- Prompt -
Report each line of the records where "Hfits" occurs.

Stored items
Lemma head_TrimRight s cutset c : head (TrimRight s cutset) = Some c → head s = Some c.
Proof.
  destruct (TrimRight_prefix s cutset) as (t & Hs & _). intros H.
  rewrite Hs. destruct (TrimRight s cutset); [done | exact H].
Qed.

Lemma Trim_idemp s cutset : Trim (Trim s cutset) cutset = Trim s cutset.
Proof.
  unfold Trim. rewrite (TrimLeft_id (TrimRight _ _)).
  - apply TrimRight_id. intros c. apply TrimRight_last.
  - intros c Hc%head_TrimRight. by apply TrimLeft_head in Hc.
Qed.

Lemma Canonical_idemp name : CanonicalMailbox (CanonicalMailbox name) = CanonicalMailbox name.
Proof.
  unfold CanonicalMailbox at 2 3. destruct (EqualFold (Trim name Delimiter) Inbox) eqn:E.
  - unfold CanonicalMailbox. change (Trim Inbox Delimiter) with Inbox. by rewrite EqualFold_refl.
  - unfold CanonicalMailbox. by rewrite Trim_idemp, E.
Qed.

End Canonical.

Section Mailbox.
Context {U : UnicodeTables} {Acc : Accounts} {Laws : AccountsLaws Acc}.

(** Names that are a directory of their own below the mail directory. *)
Definition good_name (name : bytes) : Prop := plain (encodeMailboxName (CanonicalMailbox name)).

Lemma good_name_iff name :
  good_name name ↔
  CanonicalMailbox name ≠ [] ∧ CanonicalMailbox name ≠ B "." ∧ CanonicalMailbox name ≠ B "..".
Proof. apply encode_plain. Qed.

Lemma mail_plain : plain (B "mail").
Proof. by apply (bool_decide_unpack _). Qed.

Lemma mailRoot_eq uid : mailRoot uid = accounts_UserDir uid ++ [B "mail"].
Proof.
  apply Join_plain; [apply UserDir_plain |]. apply Forall_singleton, mail_plain.
Qed.

Lemma mailRoot_plain uid : Forall plain (mailRoot uid).
Proof.
  rewrite mailRoot_eq. apply Forall_app. split; [apply UserDir_plain |].
  apply Forall_singleton, mail_plain.
Qed.
(** UIDs wrap: the message numbered 2^32-1 is the last one; its append
    stores UIDNEXT 0, which the next read repairs to 1, so the append after it
    is numbered 1 again and overwrites [00000001.eml]. *)
Theorem Append_wraps uid name w mb flags date body body2 :
  good_name name → at_dir (w_fs w) (mailboxDir uid name) (Some mb) → healthy w →
  mb_next mb = 2 ^ 32 - 1 →
  ∃ w1 w2, Append uid name flags date body w = (Ok (2 ^ 32 - 1), w1) ∧
    Append uid name flags date body2 w1 = (Ok 1, w2).
Proof.
  intros Hg Had Hh Hnext. pose proof (good_canonical _ Hg) as Hg'.
  pose proof (ad_ok _ _ _ Had _ eq_refl) as Hok.
  pose proof (mailboxDir_canonical uid name) as Hdir. rewrite <- Hdir in Had.
  destruct (append_to_healthy uid (CanonicalMailbox name) w (index_of mb) flags date body)
    as (f & Happ & Hd & Hx); [done | apply Had | done | simpl; lia |].
  set (w1 := set_fs f w). exists w1.
  set (index1 := grown_index (index_of mb) flags (stamp date (w_now w)) body) in *.
  assert (index_fits index1) as Hfits.
  { destruct (index_of_fits _ Hok) as (H1 & H2 & H3). unfold index1, grown_index. split; [done |]. split; [apply uint32_range |].
    simpl. apply Forall_app. split; [done |]. apply Forall_singleton. split; [exact H2 | apply uint32_range]. }
  set (index2 := NewIndex (mb_validity mb) 1 (mb_subscribed mb) (Messages index1)).
  assert (readIndex uid (CanonicalMailbox name) w1 = (Ok index2, w1)) as Hread.
  { unfold readIndex. rewrite indexPath_canonical, indexPath_eq by done.
    rewrite (st_bind_eq _ _ _ _ _ (os_ReadFile_ok _ w1 _ Hh Hx)).
    change (marshal index1) with (marshal_index index1). rewrite (index_roundtrip _ Hfits).
    unfold repair, index2, index1, grown_index. cbn [UIDValidity UIDNext Subscribed Messages index_of].
    replace (mb_validity mb =? 0) with false by (pose proof (mok_validity _ Hok); lia).
    replace (uint32 (mb_next mb + 1)) with 0 by (by rewrite Hnext). done. }
  destruct (append_to_healthy uid (CanonicalMailbox name) w1 index2 flags date body2)
    as (g & Happ2 & _); [done | done | done | done |].
  exists (set_fs g w1). rewrite !Append_eq, Hread, (readIndex_healthy _ _ _ _ Hg' Had Hh), Happ.
  simpl. rewrite Hnext. by split.
Qed.

(** UIDVALIDITY does not tell a mailbox from its successor: creating a
    mailbox, filing a message, deleting the mailbox and doing it again within
    one second gives UIDVALIDITY and UID of the first message to the second. *)
Theorem uidvalidity_repeats uid name w body1 body2 :
  good_name name → CanonicalMailbox name ≠ Inbox → at_dir (w_fs w) (mailboxDir uid name) None →
  clock_ok w → healthy w →
  let file := λ body : bytes,
    _ ←? CreateMailbox uid name; Append uid name [] (w_now w) body in
  ∃ w1 w2 mb1 mb2,
    file body1 w = (Ok 1, w1) ∧
    (_ ←? DeleteMailbox uid name; file body2) w1 = (Ok 1, w2) ∧
    at_dir (w_fs w1) (mailboxDir uid name) (Some mb1) ∧ at_dir (w_fs w2) (mailboxDir uid name) (Some mb2) ∧
    mb_validity mb1 = mb_validity mb2 ∧
    (a_body <$> mb_messages mb1) = [body1] ∧ (a_body <$> mb_messages mb2) = [body2].
Proof.
  intros Hg Hi Had Hc Hh. cbv zeta.
  assert (∀ w0 body, w_now w0 = w_now w → at_dir (w_fs w0) (mailboxDir uid name) None → healthy w0 →
    ∃ f, (_ ←? CreateMailbox uid name; Append uid name [] (w_now w) body) w0 = (Ok 1, set_fs f w0) ∧
      at_dir f (mailboxDir uid name)
        (Some (appended (fresh_mailbox (w_now w)) [] (stamp (w_now w) (w_now w)) body))) as Hfile.
  { intros w0 body Hn Had0 Hh0. assert (clock_ok w0) as Hc0 by (unfold clock_ok; by rewrite Hn).
    destruct (CreateMailbox_healthy uid name w0 Hg Hi Had0 Hc0 Hh0) as (f & Hcr & _ & Had1).
    rewrite (try_bind_ok _ _ _ _ _ Hcr).
    destruct (Append_healthy uid name (set_fs f w0) (Some (fresh_mailbox (w_now w0))) [] (w_now w) body)
      as (g & Ha); [done .. |].
    exists g. split; [exact Ha |].
    apply (Append_inv _ _ _ (Some (fresh_mailbox (w_now w0)))) in Ha as (_ & _ & _ & _ & Ha); try done.
    simpl in Ha. by rewrite Hn in Ha. }
  destruct (Hfile w body1) as (f & H1 & Had1); [done .. |].
  destruct (DeleteMailbox_healthy uid name (set_fs f w) _ Hg Hi Had1 Hh) as (g & Hdel & _ & Had2).
  destruct (Hfile (set_fs g w) body2) as (h & H2 & Had3); [done .. |].
  eexists _, _, _, _. split; [exact H1 |]. rewrite (try_bind_ok _ _ _ _ _ Hdel).
  split; [exact H2 |]. split; [exact Had1 |]. split; [exact Had3 |]. done.
Qed.
(* ===== verification/ConfigSpec.v ===== *)
(** * ConfigSpec: what an accepted configuration guarantees *)

From S2P Require Import Prelude GoStrings Strconv World Token Config.

(** ** The pattern matcher *)

Inductive matches : re → bytes → Prop :=
| m_eps : matches Eps []
| m_class p c : p c = true → matches (Class_ p) [c]
| m_cat r s x y : matches r x → matches s y → matches (Cat r s) (x ++ y)
| m_alt_l r s x : matches r x → matches (Alt r s) x
| m_alt_r r s x : matches s x → matches (Alt r s) x
| m_star_nil r : matches (Star r) []
| m_star_app r x y : matches r x → matches (Star r) y → matches (Star r) (x ++ y).

Lemma nullable_spec r : nullable r = true ↔ matches r [].
Proof.
  induction r as [| | p | r IHr s IHs | r IHr s IHs | r IHr]; simpl.
  - split; [done | by inversion 1].
  - split; [constructor | done].
  - split; [done | by inversion 1].
  - rewrite andb_true_iff, IHr, IHs. split.
    + intros [H1 H2]. by apply (m_cat r s [] []).
    + inversion 1 as [| | ? ? x y H1 H2 He Heq | | | |]. by apply app_nil in Heq as [-> ->].
  - rewrite orb_true_iff, IHr, IHs. split; [intros [|]; [by apply m_alt_l | by apply m_alt_r] |].
    inversion 1; auto.
  - split; [constructor | done].
Qed.

(** A non-empty word of [r*] starts with a non-empty word of [r]. *)
Lemma star_cons r c s : matches (Star r) (c :: s) → ∃ x y, matches r (c :: x) ∧ matches (Star r) y ∧ s = x ++ y.
Proof.
  intros H. remember (Star r) as q eqn:Hq. remember (c :: s) as w eqn:Hw. revert r c s Hq Hw.
  induction H as [| | | | | | r x y Hx _ Hy IHy]; intros r' a t Hq Hw; try done. injection Hq as ->.
  destruct x as [| d x]; simpl in Hw; [by eapply IHy |].
  injection Hw as -> <-. by exists x, y.
Qed.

- Task result -
  assert (index_fits index1) as Hfits.
    change (marshal index1) with (marshal_index index1). rewrite (index_roundtrip _ Hfits).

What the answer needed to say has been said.